The Mayor of Bern as a hologram? In addition to Alec von Graffenried, around 70 people participated in the participatory video installation “Come, talk to me” by the artist Frantiček Klossners. The sculpture is being presented today at the BFH Wirtschaft summer festival. It deals with digitalisation in a playful and philosophical way BFH Wirtschaft is celebrating its 50th anniversary this year and is also using the anniversary activities as a communication platform. As an internal measure, the department launched a participatory project that takes up the expectations and wishes for the repositioning and depicts them in the form of a work of art. The internationally recognised media artist and lecturer at the Bern University of the Arts, Frantiček Klossner, could be won for the project. His artistic work revolves around existential questions. The human image of the present is the focus of his works. Dialogue and participation are central components of his art.

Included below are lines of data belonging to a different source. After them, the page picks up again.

(* ===== verification/Queue.v ===== *)
(** * The message queues (zcm/util/queue.hpp, zcm/util/threadsafe_queue.hpp)

    [Queue] is the ring buffer of queue.hpp: raw storage for [capacity]
    elements, a [front] index and a [back] index, one slot always left free.
    [TSQ] is the mutex-protected wrapper of threadsafe_queue.hpp, each of its
    operations being one critical section.  [Spec] is the bounded FIFO both
    promise; [rep] relates a ring to the list it holds. *)
From S2P Require Import Prelude.

Module Queue.
Section Queue.
Context {A : Type}.

(** [queue] is the byte array seen as slots: [None] is raw memory in which no
    element has been constructed (or whose element has been destroyed). *)
Record t := mk {
  queue : list (option A);
  capacity : nat;
  front : nat;
  back : nat
}.

Definition create (capacity : nat) : t := mk (replicate capacity None) capacity 0 0.

Definition incIdx (q : t) (i : nat) : nat :=
  let nextIdx := i + 1 in
  if nextIdx =? capacity q then 0 else nextIdx.

Definition getCapacity (q : t) : nat := capacity q.

Definition hasFreeSpace (q : t) : bool := negb (front q =? incIdx q (back q)).

Definition hasMessage (q : t) : bool := negb (front q =? back q).

Definition numMessages (q : t) : nat :=
  if front q <=? back q then back q - front q
  else capacity q - (front q - back q).

(** Construct an element in slot [back]: the assertion, then the placement new,
    which writes outside the storage when [back] is not an index of it. *)
Definition push (q : t) (a : A) : option t :=
  check hasFreeSpace q ;;
  check back q <? length (queue q) ;;
  Some (mk (<[back q := Some a]> (queue q)) (capacity q) (front q) (incIdx q (back q))).

(** The element in slot [i]; reading raw or foreign memory has no result. *)
Definition slot (q : t) (i : nat) : option A := mjoin (queue q !! i).

Definition top (q : t) : option A :=
  check hasMessage q ;; slot q (front q).

(** Destroy the element in slot [front]. *)
Definition pop (q : t) : option t :=
  check hasMessage q ;;
  _ <- slot q (front q) ;;
  Some (mk (<[front q := None]> (queue q)) (capacity q) (incIdx q (front q)) (back q)).

(** The copying loop of [setCapacity]; [room] is [capacity - newBack] for the
    new capacity, so the loop makes at most [room] turns. *)
Fixpoint copyLoop (room : nat) (q : t) (newQueue : list (option A)) (newBack : nat)
  : option (list (option A) * nat) :=
  match room with
  | 0 => Some (newQueue, newBack)
  | S room =>
      if hasMessage q then
        msg <- top q ;;
        copyLoop room
          (mk (queue q) (capacity q) (incIdx q (front q)) (back q))
          (<[newBack := Some msg]> newQueue) (newBack + 1)
      else Some (newQueue, newBack)
  end.

Definition setCapacity (q : t) (capacity : nat) : option t :=
  '(newQueue, newBack) <- copyLoop capacity q (replicate capacity None) 0 ;;
  Some (mk newQueue capacity 0 newBack).

(** ~Queue: destroy what is left, in order.  A queue of capacity [c] holds
    fewer than [c] elements, so [c] turns are enough ([destroy_total]). *)
Fixpoint destroyLoop (fuel : nat) (q : t) : option (list A) :=
  if hasMessage q then
    match fuel with
    | 0 => None
    | S fuel =>
        a <- top q ;;
        q' <- pop q ;;
        l <- destroyLoop fuel q' ;;
        Some (a :: l)
    end
  else Some [].

Definition destroy (q : t) : option (list A) := destroyLoop (capacity q) q.

(** ** The list a ring holds *)

Record rep (q : t) (l : list A) : Prop := {
  rep_len : length (queue q) = capacity q;
  rep_room : length l < capacity q;
  rep_front : front q < capacity q;
  rep_back : back q = (front q + length l) mod capacity q;
  rep_elt : forall i a, l !! i = Some a ->
              queue q !! ((front q + i) mod capacity q) = Some (Some a)
}.

Lemma incIdx_mod q i : i < capacity q -> incIdx q i = (i + 1) mod capacity q.
Proof. intros H. unfold incIdx. rewrite mod_wrap by lia. repeat case_test; lia. Qed.

Lemma incIdx_add q i : front q < capacity q -> i < capacity q ->
  incIdx q ((front q + i) mod capacity q) = (front q + (i + 1)) mod capacity q.
Proof.
  intros Hf Hi. rewrite incIdx_mod by (apply Nat.mod_upper_bound; lia).
  rewrite Nat.Div0.add_mod_idemp_l. f_equal. lia.
Qed.

Lemma rep_create c : 0 < c -> rep (create c) [].
Proof.
  intros. split; simpl; try done; [by rewrite length_replicate | ].
  by rewrite Nat.mod_small.
Qed.

Section with_rep.
Context (q : t) (l : list A) (R : rep q l).

Lemma numMessages_rep : numMessages q = length l.
Proof.
  destruct R. unfold numMessages. rewrite rep_back0, mod_wrap by lia.
  repeat case_test; lia.
Qed.

Lemma hasMessage_rep : hasMessage q = negb (length l =? 0).
Proof.
  destruct R. unfold hasMessage. rewrite rep_back0, mod_wrap by lia.
  f_equal. apply eq_true_iff_eq. rewrite !Nat.eqb_eq. case_test; lia.
Qed.

Lemma hasFreeSpace_rep : hasFreeSpace q = (length l + 1 <? capacity q).
Proof.
  destruct R. unfold hasFreeSpace.
  rewrite rep_back0, incIdx_add, mod_wrap by lia.
  apply eq_true_iff_eq. rewrite negb_true_iff, Nat.eqb_neq, Nat.ltb_lt.
  case_test; lia.
Qed.

Lemma top_rep : top q = head l.
Proof.
  unfold top, slot. rewrite hasMessage_rep. destruct R, l as [|a l']; [done|]. simpl.
  specialize (rep_elt0 0 a eq_refl).
  rewrite Nat.add_0_r, Nat.mod_small in rep_elt0 by lia. by rewrite rep_elt0.
Qed.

70 voices on the digital future

An art project as an internal communication measure? The initial scepticism was followed by willingness and curiosity to follow the artist’s instructions. All employees were invited to give their personal expectations and wishes for the future of BFH Wirtschaft in a video statement. These filmed statements are part of an interactive video installation in the form of a sculptural seated figure that has been given a permanent place in the entrance area to the auditorium. It is waiting to be addressed in order to provide a variety of answers in an unconventional way to questions about the future of education and the influence of digitalisation on society. How does digitalisation change the way we think and act? What is education and how does it unfold? How do we shape our future? What do we expect from the BFH economy? The interactive video sculpture can be “addressed” via a microphone. Anyone who brings their voice into play will be surprised with multi-faceted answers. With each voice appeal, the sculpture begins to speak again. The entire video library comprises 77 different statements. The video recordings were made with staff, students and alumni of the BFH Business School as well as prominent representatives from politics, business and culture. We meet, among others, the Director of Economic Affairs of the Canton of Bern, Christoph Ammann, the Mayor of Bern, Alec von Graffenried, and Germany’s best-known freelance philosopher and best-selling author Rebekka Reinhard. With their incisive statements, they lend their voices to the sculpture and many inspired faces to the future.


About the project

The project was created as part of the anniversary “50 years of the BFH Department of Economics” and shows the department’s path into a digital future. Participants in alphabetical order: Benjamin Adriaensen, Christoph Ammann (Director of Economic Affairs of the Canton of Bern), Daniela Ambühl, Rébecca Baumann, Herbert Binggeli (Rector of Bern University of Applied Sciences), Nathalie Bourquenoud (Die Mobiliar), Manuel Fischer, Malika Garchi, Ruth Gilgen (external project management 50 years BFH-W), Alec von Graffenried (Mayor of Bern), Andrea Gurtner, Anja Habegger, Alexander Hunziker, Ingrid Kissling-Näf, Anna Knutti, Nino Müller, Alessia Neuroni, Claus Noppeney, Eric Postler, Alberto Rascon, Rebekka Reinhard (philosopher), Simon Schneeberger, Lynn Scholtes, Carole Schwarzenbach, David Seav, Ilja Steiner, Claudia Vogel, David Wiedmer, Bruno Wymann. Project management: Daniela Ambühl, BFH Department of Economics Artistic concept and realisation: Frantiček Klossner Camera: Tom Bernhard, Recycled TV AG for Film and Television Post-production: Adrian Perez, Project Axel Foley GmbH Software Engineering: Daniel Schwab, Substring GmbH 3D Modelling: Sven Zürcher, Peter Gaffuri AG 3D CNC Foam Carving: Thierry Ingold, Form AG


About the artist

Frantiček Klossner lives in Bern and works with video art, installation, performance, photo art, drawing and visual poetry. In his cross-disciplinary work, he deals with existential questions and focuses on the human image of the present. In video installations such as “Come, talk to me” and performative sculptures, Klossner uses the human body to depict the processes of psychological individuation and social interdependencies. He negotiates political and social issues in his aesthetic poetic works, engaging the audience in a direct dialogue. More information on his work can be found here.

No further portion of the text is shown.